**EXERCISE DESCRIPTION**: Write out the following listing's lines from the one with "(heap : val_heap) (row : goval)" to the one with "Fixpoint inflateRows (d", exactly, with both included and no others.

**DATA FOR THIS TASK**:
(** The body of the loop of [normalizeToSchema]. Setting a column to the value
    of an unexported field panics. *)
Definition normalizeField (heap : val_heap) (d : structDef) (specs : gmap string relationSpec)
    (sch : cachedSchema) (instance : goval) (row : goval) (pair : string * string) : outcome goval :=
  let '(fieldName, columnName) := pair in
  match get_field d instance fieldName, FieldByName (rowType sch) columnName with
  | Some field, Some (_, col) =>
      match specs !! fieldName with
      | None => Ok (set_field (rowType sch) row columnName field)
      | Some r =>
          if negb (many r) then
            match relationKey heap (target r) field (matchField r) with
            | Some key =>
                when negb (field_exported (target r) (matchField r)) => Panic ;;
                Ok (set_field (rowType sch) row columnName key)
            | None => Ok row
            end
          else
            let keys := omap (fun e => relationKey heap (target r) e (matchField r)) (slice_elems field) in
            when negb (bool_decide (keys = [])) && negb (field_exported (target r) (matchField r)) => Panic ;;
            match ftype col with
            | TSlice e => Ok (set_field (rowType sch) row columnName (make_slice e keys))
            | _ => Panic
            end
      end
  | _, _ => Panic
  end.

Definition normalizeToSchema (heap : val_heap) (t : string) (instance : goval) : outcome goval :=
  match specsByField t, types !! t with
  | Ok specs, Some d =>
      sch ← schemaFor t;
      fold_outcome (normalizeField heap d specs sch instance) (zero_struct (rowType sch)) (schema_fields sch)
  | _, _ => Panic
  end.

(** ** Inflating *)

(** [reflect.New(target)] with its match field set: a hollow pointer. An
    unexported or missing match field panics. *)
Definition new_hollow (heap : val_heap) (r : relationSpec) (key : goval) : outcome (val_heap * goval) :=
  match types !! target r with
  | Some d =>
      when negb (field_exported (target r) (matchField r)) => Panic ;;
      let l := fresh (dom heap) in
      Ok (<[l := set_field d (zero_struct d) (matchField r) key]> heap, VPointer (Some l))
  | None => Panic
  end.

Fixpoint new_hollows (heap : val_heap) (r : relationSpec) (keys : list goval) : outcome (val_heap * list goval) :=
  match keys with
  | [] => Ok (heap, [])
  | key :: rest =>
      p ← new_hollow heap r key;
      q ← new_hollows p.1 r rest;
      Ok (q.1, p.2 :: q.2)
  end.

(** The body of the inner loop of [inflateSlice]: one field of the entity. *)
Definition inflateField (d : structDef) (specs : gmap string relationSpec) (rowDef : structDef) (row : goval)
    (st : val_heap * goval) (pair : string * string) : outcome (val_heap * goval) :=
  let '(heap, dst) := st in
  let '(fieldName, columnName) := pair in
  match FieldByName rowDef columnName, get_field rowDef row columnName with
  | None, _ | _, None => Fail (ErrText "nestory: persisted column is missing")
  | Some (_, col), Some column =>
      match FieldByName d fieldName with
      | None => Fail (ErrText "nestory: entity field is missing or unsettable")
      | Some (_, f) =>
          when negb (exported f) => Fail (ErrText "nestory: entity field is missing or unsettable") ;;
          match specs !! fieldName with
          | None => Ok (heap, set_field d dst fieldName column)
          | Some r =>
              when negb (persistedRelation r) => Ok (heap, dst) ;;
              if negb (many r) then
                when is_zero (ftype col) column => Ok (heap, dst) ;;
                p ← new_hollow heap r column;
                Ok (p.1, set_field d dst fieldName p.2)
              else
                p ← new_hollows heap r (slice_elems column);
                Ok (p.1, set_field d dst fieldName (VSlice (Some p.2)))
          end
      end
  end.

(** The body of the outer loop, and the loop. *)
Definition inflateRow (d : structDef) (specs : gmap string relationSpec) (sch : cachedSchema)
    (heap : val_heap) (row : goval) : outcome (val_heap * goval) :=
  fold_outcome (inflateField d specs (rowType sch) row) (heap, zero_struct d) (schema_fields sch).

Fixpoint inflateRows (d : structDef) (specs : gmap string relationSpec) (sch : cachedSchema)
    (heap : val_heap) (rows : list goval) : outcome (val_heap * list goval) :=
  match rows with
  | [] => Ok (heap, [])
  | row :: rest =>
      p ← inflateRow d specs sch heap row;
      q ← inflateRows d specs sch p.1 rest;
      Ok (q.1, p.2 :: q.2)
  end.

Definition inflateSlice (heap : val_heap) (t : string) (rows : list goval) : outcome (val_heap * list goval) :=
  specs ← specsByField t;
  match types !! t with
  | Some d => sch ← schemaFor t; inflateRows d specs sch heap rows
  | None => Panic
  end.

(** ** Specification *)

(** A declared struct as Go admits it, and values of it. *)
Definition def_ok (d : structDef) : Prop := NoDup (fname <$> fields d).
Definition struct_ok (d : structDef) (v : goval) : Prop :=
  exists l, v = VStruct l /\ Forall2 (fun f x => value_ok (ftype f) x = true) (fields d) l.

(** The hollow target of a key. *)
Definition hollow (d : structDef) (r : relationSpec) (key : goval) : goval :=
  set_field d (zero_struct d) (matchField r) key.

(** The keys behind the pointers of a relation field. *)
Definition relation_keys (heap : val_heap) (r : relationSpec) (field : goval) : list goval :=
  omap (fun x => relationKey heap (target r) x (matchField r)) (if many r then slice_elems field else [field]).

(** A field that leads to the hollow targets of [keys]: each has its match
    field set to the key and every other field zero. *)
Definition leads_to_hollows (heap : val_heap) (r : relationSpec) (keys : list goval) (field : goval) : Prop :=
  exists td, types !! target r = Some td /\
    if many r
    then exists ls, field = VSlice (Some (VPointer ∘ Some <$> ls)) /\
           Forall2 (fun l key => heap !! l = Some (hollow td r key)) ls keys
    else match keys with
         | [] => field = VPointer None
         | key :: _ => exists l, field = VPointer (Some l) /\ heap !! l = Some (hollow td r key)
         end.

(** The slices the database computes from the other side. *)
Definition computed_slice (r : relationSpec) : bool :=
  many r && bool_decide (kind r = ownRelation \/ kind r = inverseRelation).

(** [e'] in [heap'] is what persistence keeps of [e] in [heap]: a field that is
    no relation is the same, a relation leads to hollow targets with the same
    keys, in order, and a computed slice is nil. *)
Definition restored (heap : val_heap) (t : string) (e : goval) (heap' : val_heap) (e' : goval) : Prop :=
  forall d specs f, types !! t = Some d -> relationSpecs types t = Ok specs -> f ∈ fields d ->
    (fname f ∉ fieldName <$> specs -> get_field d e' (fname f) = get_field d e (fname f)) /\
    forall r field, r ∈ specs -> fieldName r = fname f -> get_field d e (fname f) = Some field ->
      if computed_slice r then get_field d e' (fname f) = Some (VSlice None)
      else exists field', get_field d e' (fname f) = Some field' /\
             leads_to_hollows heap' r (relation_keys heap r field) field' /\
             relation_keys heap' r field' = relation_keys heap r field.

(** A typed entity: its fields have their types and its relation pointers lead
    to typed targets. *)
Definition entity_ok (heap : val_heap) (t : string) (e : goval) : Prop :=
  exists d, types !! t = Some d /\ def_ok d /\ struct_ok d e /\
    forall r specs field l, relationSpecs types t = Ok specs -> r ∈ specs ->
      get_field d e (fieldName r) = Some field ->
      VPointer (Some l) ∈ (if many r then slice_elems field else [field]) ->
      exists s td, heap !! l = Some s /\ types !! target r = Some td /\ def_ok td /\ struct_ok td s.
End rows.

(** * Lemmas *)

Lemma heap_difference_mono (m1 m2 m1' m2' : val_heap) : m1 ⊆ m1' -> m2' ⊆ m2 -> m1 ∖ m2 ⊆ m1' ∖ m2'.
Proof.
  intros H1 H2. apply map_subseteq_spec. intros l v [A B]%lookup_difference_Some. apply lookup_difference_Some.
  split; [by eapply lookup_weaken|by eapply lookup_weaken_None].
Qed.
Lemma heap_difference_sub (m1 m2 : val_heap) : m1 ∖ m2 ⊆ m1.
Proof. apply map_subseteq_spec. by intros l v [A B]%lookup_difference_Some. Qed.

Lemma get_set_same d v name x i f :
  FieldByName d name = Some (i, f) -> i < length (struct_fields v) ->
  get_field d (set_field d v name x) name = Some x.
Proof.
  intros E Hi. unfold get_field, set_field. rewrite E. cbn. by apply list_lookup_insert_eq.
Qed.

Lemma get_set_other d v name name' x :
  name <> name' -> get_field d (set_field d v name x) name' = get_field d v name'.
Proof.
  intros Hne. unfold get_field, set_field. destruct (FieldByName d name) as [[i f]|] eqn:E; [|done].
  destruct (FieldByName d name') as [[j g]|] eqn:E'; [|done]. cbn.
  apply list_lookup_insert_ne. intros ->. apply field_index_Some in E as [E1 <-], E' as [E2 <-]. congruence.
Qed.

Lemma length_set_field d v name x :
  length (struct_fields (set_field d v name x)) = length (struct_fields v).
Proof. unfold set_field. destruct (FieldByName d name) as [[i f]|]; [cbn; apply length_insert|done]. Qed.

Lemma length_zero_struct d : length (struct_fields (zero_struct d)) = length (fields d).
Proof. cbn. apply length_fmap. Qed.

Lemma struct_ok_get d v name i f :
  struct_ok d v -> FieldByName d name = Some (i, f) ->
  exists x, get_field d v name = Some x /\ value_ok (ftype f) x = true.
Proof.
  intros (l & -> & Hl) E. unfold get_field. rewrite E. cbn. apply field_index_Some in E as [E _].
  destruct (Forall2_lookup_l _ _ _ _ _ Hl E) as (x & Hx & Hok). eauto.
Qed.

Lemma byte_of_elems (bs : list byte) :
  byte_of <$> ((fun b => VUint (Z.of_N (Byte.to_N b))) <$> bs) = bs.
Proof.
  induction bs as [|b bs IH]; cbn; [done|]. rewrite N2Z.id, Byte.of_to_N, IH. done.
Qed.

(** A slice made of typed keys holds those keys. *)
Lemma slice_elems_make e l :
  Forall (fun x => value_ok e x = true) l -> slice_elems (make_slice e l) = l.
Proof.
  intros H. unfold make_slice. destruct (is_uint8 e) eqn:E; [|done].
  cbn. destruct e as [name k| | | | |]; try done. destruct k; try done.
  induction H as [|x l Hx _ IH]; cbn; [done|]. rewrite IH. f_equal.
  destruct x; try done. cbn in Hx |- *. apply andb_true_iff in Hx as [H1 H2].
  destruct (Byte.of_N (Z.to_N z)) as [b|] eqn:Eb.
  - cbn. apply Byte.to_of_N in Eb. rewrite Eb. f_equal. lia.
  - exfalso. assert (Byte.of_N (Z.to_N z) <> None) as Hn; [|done].
    clear Eb. rewrite Byte.of_N_None_iff. lia.
Qed.

(** Every spec of a type comes from the field it names. *)
Lemma specs_sound types t d specs r :
  types !! t = Some d -> def_ok d -> relationSpecs types t = Ok specs -> r ∈ specs ->
  exists f, FieldByName d (fieldName r) = Some (fieldIndex r, f) /\
    relationTarget types (ftype f) = (target r, many r, true) /\ owner r = t.
Proof.
  intros Hd Hok Hs Hr. unfold relationSpecs in Hs. rewrite Hd in Hs.
  destruct (parseFields_sound types t 0 _ _ _ Hs Hr) as (j & f & Hf & Hp).
  apply parseRelationField_sound in Hp as (Ho & Hi & Hn & Ht & _). cbn in Hi.
  exists f. unfold FieldByName. rewrite Hn, Hi. split; [by apply field_index_lookup|done].
Qed.

Lemma specsByField_Some types t sp :
  specsByField types t = Ok sp ->
  exists specs, relationSpecs types t = Ok specs /\
    forall name r, sp !! name = Some r -> r ∈ specs /\ fieldName r = name.
Proof.
  unfold specsByField. intros E. destruct (relationSpecs types t) as [specs| |]; [|done|done].
  injection E as <-. exists specs. split; [done|].
  assert (forall out : gmap string relationSpec, (forall name r, out !! name = Some r -> r ∈ specs /\ fieldName r = name) ->
    forall l, (forall r, r ∈ l -> r ∈ specs) ->
    forall name r, foldl (fun out r => <[fieldName r := r]> out) out l !! name = Some r ->
      r ∈ specs /\ fieldName r = name) as H.
  { intros out Hout l. revert out Hout. induction l as [|x l IH]; intros out Hout Hl name r; cbn; [apply Hout|].
    apply IH; [|set_solver]. intros name' r'. rewrite lookup_insert_Some.
    intros [[<- <-]|[_ ?]]; [split; [apply Hl; set_solver|done]|by apply Hout]. }
  apply H; [|done]. intros ? ?. by rewrite lookup_empty.
Qed.

Section roundtrip.
Context (types : typeEnv) (t : string) (d : structDef) (sp : gmap string relationSpec).
Context (Hd : types !! t = Some d) (Hok : def_ok d) (Hsp : specsByField types t = Ok sp).

(** What a schema pair and its column say of the entity field they persist. *)
Definition column_of (p : string * string) (c : structField) : Prop :=
  exists i f, FieldByName d p.1 = Some (i, f) /\ p.2 = fname c /\ exported c = exported f /\
    match sp !! p.1 with
    | None => ftype c = ftype f
    | Some r => persistedRelation r = true /\
        relationTarget types (ftype f) = (target r, many r, true) /\
        exists td j mf, types !! target r = Some td /\ FieldByName td (matchField r) = Some (j, mf) /\
          ftype c = if many r then TSlice (ftype mf) else ftype mf
    end.
(* ===== verification/RelationModel.v ===== *)
(** * The relation graph (src/relation_runtime.go)

    Entities are nodes, their relation fields are edges. [buildRelationModel]
    resolves every relation field of every live node to the node it names,
    derives who owns whom and rejects graphs that break the ownership rules;
    [deletionClosure] decides what a delete takes with it and what forbids it;
    [reconcileRelations] brings the pointers of the survivors in line. A node
    is a heap cell; an entity type is the name of a struct. *)
From S2P Require Import Prelude GoReflect RelationSchema SchemaRows.

Notation val_heap := (gmap loc goval) (only parsing).

(** ** Data *)

Record nodeKey := { key_typ : string; key_id : Z }.
#[export] Instance nodeKey_eq_dec : EqDecision nodeKey.
Proof. solve_decision. Defined.
#[export] Instance nodeKey_countable : Countable nodeKey.
Proof.
  refine (inj_countable' (fun k => (key_typ k, key_id k)) (fun p => {| key_typ := p.1; key_id := p.2 |}) _). by intros [].
Defined.

(** A [relationGraphNode] of the maps is the pointer it holds: its key is the
    key it is stored under. *)
Record relationTargetKey := { tk_typ : string; tk_field : string; tk_value : goval }.
#[export] Instance relationTargetKey_eq_dec : EqDecision relationTargetKey.
Proof. solve_decision. Defined.
#[export] Instance relationTargetKey_countable : Countable relationTargetKey.
Proof.
  refine (inj_countable' (fun k => (tk_typ k, tk_field k, tk_value k))
    (fun p => {| tk_typ := p.1.1; tk_field := p.1.2; tk_value := p.2 |}) _). by intros [].
Defined.

Record indexedRelationTarget := { it_key : nodeKey; it_duplicate : bool }.
Record resolvedRelation := { r_holder : nodeKey; r_target : nodeKey; r_spec : relationSpec }.
#[export] Instance resolvedRelation_eq_dec : EqDecision resolvedRelation.
Proof. solve_decision. Defined.
Record missingRelation := { m_holder : nodeKey; m_spec : relationSpec }.
Record unresolvedRelation := { u_holder : nodeKey; u_spec : relationSpec; u_lookup : relationTargetKey }.

Record relationModel := {
  nodes : gmap nodeKey loc;
  targets : gmap relationTargetKey indexedRelationTarget;
  targetFields : gmap string (gset string);
  refs : list resolvedRelation;
  unresolved : list unresolvedRelation;
  missing : list missingRelation;
  owners : gmap nodeKey nodeKey;
  outgoing : gmap nodeKey (list nodeKey);
}.

Record incomingOwn := { ow_owner : nodeKey; ow_spec : option relationSpec }.
Record incomingOwns := { first : incomingOwn; count : nat }.

(** The zero value a missing map entry reads as. *)
Definition no_owns : incomingOwns :=
  {| first := {| ow_owner := {| key_typ := ""; key_id := 0 |}; ow_spec := None |}; count := 0 |}.
Definition add_own (owns : incomingOwns) (edge : incomingOwn) : incomingOwns :=
  {| first := if (count owns =? 0)%nat then edge else first owns; count := S (count owns) |}.

(** What a scan accumulates. *)
Record scan := {
  s_refs : list resolvedRelation;
  s_unresolved : list unresolvedRelation;
  s_missing : list missingRelation;
  incoming : gmap nodeKey incomingOwns;
  ownedBy : gmap nodeKey incomingOwn;
}.
Definition empty_scan : scan :=
  {| s_refs := []; s_unresolved := []; s_missing := []; incoming := ∅; ownedBy := ∅ |}.

Section model.
Context (types : typeEnv) (GetId : goval -> Z).
Context `{!MapOrder nodeKey} `{!MapOrder string}.
Implicit Types (heap : val_heap) (key : nodeKey) (m : relationModel).

(** ** Nodes *)

(** [valueID] of a pointer to an entity. *)
Definition valueID heap (v : goval) : option Z :=
  match v with VPointer (Some l) => GetId <$> heap !! l | _ => None end.

(** [CanInterface]: what is read through an unexported field does not give its
    entity, so [valueID] finds no id in it. *)
Definition readable (r : relationSpec) (v : goval) : goval :=
  if spec_exported types r then v else
  match v with VSlice o => VSlice ((fun l => replicate (length l) (VPointer None)) <$> o) | _ => VPointer None end.

Definition addGraphNode heap (ns : gmap nodeKey loc) (l : loc) (t : string) (replace : bool) :
    outcome (gmap nodeKey loc) :=
  match valueID heap (VPointer (Some l)) with
  | None => Fail ErrRelationInvariant
  | Some i =>
      when (i <=? 0)%Z => Fail ErrRelationInvariant ;;
      let key := {| key_typ := t; key_id := i |} in
      when bool_decide (is_Some (ns !! key)) && negb replace => Fail ErrRelationInvariant ;;
      Ok (<[key := l]> ns)
  end.

Definition collectStoreNodes heap (ns : gmap nodeKey loc) (t : string) (live : list loc) : outcome (gmap nodeKey loc) :=
  fold_outcome (fun ns l => addGraphNode heap ns l t false) ns live.

(** The registered stores, by the pointers they hold, and the open types, by
    what their runtime offers to the graph. *)
Record runtime := { relationLive : list loc; relationPending : list loc; relationDeleteIDs : list Z }.
Record registries := { storeRegistry : gmap string (list loc); baseRegistry : gmap string runtime }.
Definition relationRuntimes (reg : registries) : list (string * runtime) :=
  let names := SortFunc string_compare ((map_range (baseRegistry reg)).*1) in
  omap (fun name => pair name <$> baseRegistry reg !! name) names.

Definition collectPendingNodes heap (reg : registries) (ns : gmap nodeKey loc) : outcome (gmap nodeKey loc) :=
  fold_outcome (fun ns p => fold_outcome (fun ns l => addGraphNode heap ns l p.1 true) ns (relationPending p.2))
    ns (relationRuntimes reg).

Definition collectRelationNodesWithOverrides heap (reg : registries) (includePending : bool)
    (overrides : gmap nodeKey loc) : outcome (gmap nodeKey loc) :=
  ns ← fold_outcome (fun ns p => collectStoreNodes heap ns p.1 p.2) ∅ (map_range (storeRegistry reg));
  ns ← (if includePending then collectPendingNodes heap reg ns else Ok ns);
  Ok (overrides ∪ ns).

Definition collectRelationNodes heap (reg : registries) (includePending : bool)
    (override : option (nodeKey * loc)) : outcome (gmap nodeKey loc) :=
  collectRelationNodesWithOverrides heap reg includePending
    (match override with Some (key, l) => {[key := l]} | None => ∅ end).

(** ** Lookup keys *)

Definition entityIDField : string := "Id".

Definition graphMatchField (r : relationSpec) : string :=
  if bool_decide (kind r = ownRelation) && many r then entityIDField else matchField r.

Definition graphRelationTargetKey heap (r : relationSpec) (pointer : goval) : option relationTargetKey :=
  key ← relationKey types heap (target r) pointer (graphMatchField r);
  Some {| tk_typ := target r; tk_field := graphMatchField r; tk_value := key |}.

Definition resolveGraphTarget heap (ts : gmap relationTargetKey indexedRelationTarget) (r : relationSpec)
    (pointer : goval) : outcome (option nodeKey) :=
  match graphRelationTargetKey heap r pointer with
  | None => Ok None
  | Some key =>
      match ts !! key with
      | None => Ok None
      | Some t => if it_duplicate t then Fail ErrRelationInvariant else Ok (Some (it_key t))
      end
  end.

(** The loop over the specs of a node type. *)
Definition add_target_field (fields : gmap string (gset string)) (r : relationSpec) : gmap string (gset string) :=
  if bool_decide (kind r = inverseRelation) then fields
  else <[target r := {[graphMatchField r]} ∪ default ∅ (fields !! target r)]> fields.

**EXERCISE ANSWER**:
    (heap : val_heap) (row : goval) : outcome (val_heap * goval) :=
  fold_outcome (inflateField d specs (rowType sch) row) (heap, zero_struct d) (schema_fields sch).

Fixpoint inflateRows (d : structDef) (specs : gmap string relationSpec) (sch : cachedSchema)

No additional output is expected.